Normalization of tumor vasculature and microenvironment

Solid tumors require blood vessels for growth, and many new cancer therapies are targeted against the tumor vasculature. The widely held view is that these antiangiogenic therapies destroy the tumor vasculature, thereby depriving the tumor of oxygen and nutrients. Indeed, that is the ultimate goal of antiangiogenic therapies. However, emerging preclinical and clinical evidence support an alternative hypothesis, that judicious application of agents that block angiogenesis directly (e.g., bevacizumab, AZD2171) and indirectly (e.g., trastuzumab) can also transiently normalize the abnormal structure and function of tumor vasculature. In addition to being more efficient for oxygen and drug delivery, the normalized vessels are fortified with pericytes, which can hinder intravasation of cancer cells, a necessary step in hematogenous metastasis. Drugs that induce vascular normalization can also normalize the tumor microenvironment-reduce hypoxia and interstitial fluid pressure-and thus increase the efficacy of many conventional therapies if both are carefully scheduled. Reduced interstitial fluid pressure can decrease tumor-associated edema as well as the probability of lymphatic dissemination. Independent of these effects, alleviation of hypoxia can decrease the selection pressure for a more malignant phenotype.
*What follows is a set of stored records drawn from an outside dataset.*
(** [u "..."] reads a UTF-8 encoded literal of this file as a [pystr]. *)
Definition cont (a : ascii) : N := N.land (N_of_ascii a) 63.

Fixpoint utf8_decode (s : string) : pystr :=
  match s with
  | EmptyString => []
  | String b0 r0 =>
    let n0 := N_of_ascii b0 in
    if (n0 <? 128)%N then n0 :: utf8_decode r0
    else if (n0 <? 224)%N then
      match r0 with
      | String b1 r1 => (N.land n0 31 * 64 + cont b1)%N :: utf8_decode r1
      | _ => [65533%N]
      end
    else if (n0 <? 240)%N then
      match r0 with
      | String b1 (String b2 r2) =>
        (N.land n0 15 * 4096 + cont b1 * 64 + cont b2)%N :: utf8_decode r2
      | _ => [65533%N]
      end
    else
      match r0 with
      | String b1 (String b2 (String b3 r3)) =>
        (N.land n0 7 * 262144 + cont b1 * 4096 + cont b2 * 64 + cont b3)%N
          :: utf8_decode r3
      | _ => [65533%N]
      end
  end.

Definition u (s : string) : pystr := utf8_decode s.

(** The double quote, and [q "..."]: a literal in which every backtick
    stands for a double quote (the page fragments and patterns of the parser
    are full of them). *)
Definition dquote : char := 34%N.
Definition backtick : char := 96%N.
Definition q (s : string) : pystr :=
  map (fun c => if (c =? backtick)%N then dquote else c) (utf8_decode s).

(** ** Equality, [in], [startswith] *)

Fixpoint str_eqb (a b : pystr) : bool :=
  match a, b with
  | [], [] => true
  | x :: a', y :: b' => (x =? y)%N && str_eqb a' b'
  | _, _ => false
  end.

Fixpoint startswith (s pre : pystr) : bool :=
  match pre, s with
  | [], _ => true
  | p :: pre', c :: s' => (p =? c)%N && startswith s' pre'
  | _ :: _, [] => false
  end.

(** [sub in s] *)
Fixpoint contains (s sub : pystr) : bool :=
  startswith s sub ||
  match s with
  | [] => false
  | _ :: s' => contains s' sub
  end.

Definition char_in (c : char) (s : pystr) : bool := existsb (N.eqb c) s.

(** ** [s.replace(old, new)] for a non-empty [old]: leftmost occurrences,
    not overlapping.  [skip] counts the characters of an occurrence that
    are still to be dropped. *)
Fixpoint replace_aux (old new : pystr) (skip : nat) (s : pystr) : pystr :=
  match s with
  | [] => []
  | c :: s' =>
    match skip with
    | S k => replace_aux old new k s'
    | O =>
      if startswith s old
      then new ++ replace_aux old new (length old - 1) s'
      else c :: replace_aux old new 0 s'
    end
  end.

Definition replace (s old new : pystr) : pystr := replace_aux old new 0 s.

(** ** Whitespace: [str.isspace], which is also the class [\s] of a [str]
    pattern. *)
Definition is_space (c : char) : bool :=
  ((9 <=? c) && (c <=? 13) || (28 <=? c) && (c <=? 32)
   || (c =? 133) || (c =? 160) || (c =? 5760)
   || (8192 <=? c) && (c <=? 8202)
   || (c =? 8232) || (c =? 8233) || (c =? 8239) || (c =? 8287)
   || (c =? 12288))%N.

Fixpoint lstrip (s : pystr) : pystr :=
  match s with
  | c :: s' => if is_space c then lstrip s' else s
  | [] => []
  end.

Definition rstrip (s : pystr) : pystr := rev (lstrip (rev s)).
Definition strip (s : pystr) : pystr := rstrip (lstrip s).

(** ** [s.split(',', 1)[1]] when [',' in s]: what follows the first
    separator. *)
Fixpoint after_first (sep : char) (s : pystr) : option pystr :=
  match s with
  | [] => None
  | c :: s' => if (c =? sep)%N then Some s' else after_first sep s'
  end.

(** ** Decimal digits: the class [\d] of a [str] pattern, [str.isdecimal],
    and the digits [int] and [float] read.  Unicode's category Nd is made of
    runs of ten code points, the digits zero to nine in order; the table
    lists where the runs start (Unicode 14, the table of CPython 3.11). *)
Definition Nd_starts : list N :=
  [48; 1632; 1776; 1984; 2406; 2534; 2662; 2790; 2918; 3046; 3174; 3302;
   3430; 3558; 3664; 3792; 3872; 4160; 4240; 6112; 6160; 6470; 6608; 6784;
   6800; 6992; 7088; 7232; 7248; 42528; 43216; 43264; 43472; 43504; 43600;
   44016; 65296; 66720; 68912; 69734; 69872; 69942; 70096; 70384; 70736;
   70864; 71248; 71360; 71472; 71904; 72016; 72784; 73040; 73120; 92768;
   92864; 93008; 120782; 120792; 120802; 120812; 120822; 123200; 123632;
   125264; 130032]%N.

Fixpoint digit_in (starts : list N) (c : char) : option N :=
  match starts with
  | [] => None
  | b :: starts' =>
    if ((b <=? c) && (c <? b + 10))%N then Some (c - b)%N
    else digit_in starts' c
  end.

Definition digit_value (c : char) : option N := digit_in Nd_starts c.

Definition is_digit (c : char) : bool :=
  match digit_value c with Some _ => true | None => false end.

(** [str.isdigit] accepts more than the decimal digits: superscripts,
    circled digits and the like (Numeric_Type=Digit), listed as ranges. *)
Definition other_digit_ranges : list (N * N) :=
  [(178, 179); (185, 185); (4969, 4977); (6618, 6618); (8304, 8304);
   (8308, 8313); (8320, 8329); (9312, 9320); (9332, 9340); (9352, 9360);
   (9450, 9450); (9461, 9469); (9471, 9471); (10102, 10110);
   (10112, 10120); (10122, 10130); (68160, 68163); (69216, 69224);
   (69714, 69722); (127232, 127242)]%N.

Definition char_isdigit (c : char) : bool :=
  is_digit c
  || existsb (fun r => (fst r <=? c) && (c <=? snd r))%N other_digit_ranges.

Definition isdigit (s : pystr) : bool :=
  match s with
  | [] => false
  | _ => forallb char_isdigit s
  end.

(** ** [s.lower()].  The case table is modelled for ASCII and for the
    Cyrillic block, the alphabets of the pages and of the keywords the
    parser looks for; any other character is left as it is. *)
Definition lower_char (c : char) : char :=
  if ((65 <=? c) && (c <=? 90))%N then (c + 32)%N
  else if ((1040 <=? c) && (c <=? 1071))%N then (c + 32)%N
  else if ((1024 <=? c) && (c <=? 1039))%N then (c + 80)%N
  else c.

Definition lower (s : pystr) : pystr := map lower_char s.

(** ** [str(x)] inside an f-string, for an optional string. *)
Definition format_opt (o : option pystr) : pystr :=
  match o with
  | Some s => s
  | None => u "None"
  end.

(** Truthiness of [str | None]. *)
Definition truthy (o : option pystr) : bool :=
  match o with
  | Some (_ :: _) => true
  | _ => false
  end.

End PyStr.

(* ================================================================== *)
(** * The fragment of [re] the parser uses *)
(* ================================================================== *)

Module Re.
Import PyStr.

(** Every pattern of [bristol_parser.py] is a concatenation of
    one-character classes, each with a quantifier, with capture groups that
    do not nest and, once, a final [$].  A class is the set of characters it
    accepts. *)
Definition cclass := char -> bool.

Definition ch (s : string) : char := hd 0%N (utf8_decode s).
Definition chr (s : string) : cclass := N.eqb (ch s).
Definition dq : cclass := N.eqb dquote.                (* the double quote *)
Definition digit : cclass := is_digit.                 (* \d *)
Definition space : cclass := is_space.                 (* \s *)
Definition dot : cclass := fun c => negb (c =? 10)%N.  (* . *)
Definition oneof (l : list cclass) : cclass :=         (* [...] *)
  fun c => existsb (fun f => f c) l.
Definition noneof (l : list cclass) : cclass :=        (* [^...] *)
  fun c => negb (oneof l c).

(** [x{lo,hi}], greedy or lazy; [hi = None] is no upper bound. *)
Record rep := mkRep
  { cls : cclass; lo : nat; hi : option nat; greedy : bool }.

Definition one (c : cclass) := mkRep c 1 (Some 1) true.
Definition opt (c : cclass) := mkRep c 0 (Some 1) true.       (* x? *)
Definition star (c : cclass) := mkRep c 0 None true.          (* x* *)
Definition plus (c : cclass) := mkRep c 1 None true.          (* x+ *)
Definition star_lazy (c : cclass) := mkRep c 0 None false.    (* x*? *)
Definition plus_lazy (c : cclass) := mkRep c 1 None false.    (* x+? *)

Inductive node :=
| Rep (r : rep)            (* outside a group *)
| Grp (body : list rep)    (* ( ... ) *)
| Eos.                     (* $ *)

Definition pattern := list node.

(** A literal piece of a pattern. *)
Definition lit (s : pystr) : pattern := map (fun c => Rep (one (N.eqb c))) s.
Finally, the increase in proliferation of cancer cells during the vascular normalization window can potentially sensitize tumors to cytotoxic agents. Our recent Phase II clinical trial in glioblastoma patients shows that the normalization window-identified using advanced magnetic resonance imaging (MRI) techniques-can last one to four months, and the resulting changes in tumor vasculature correlate with circulating molecular and cellular biomarkers in these patients.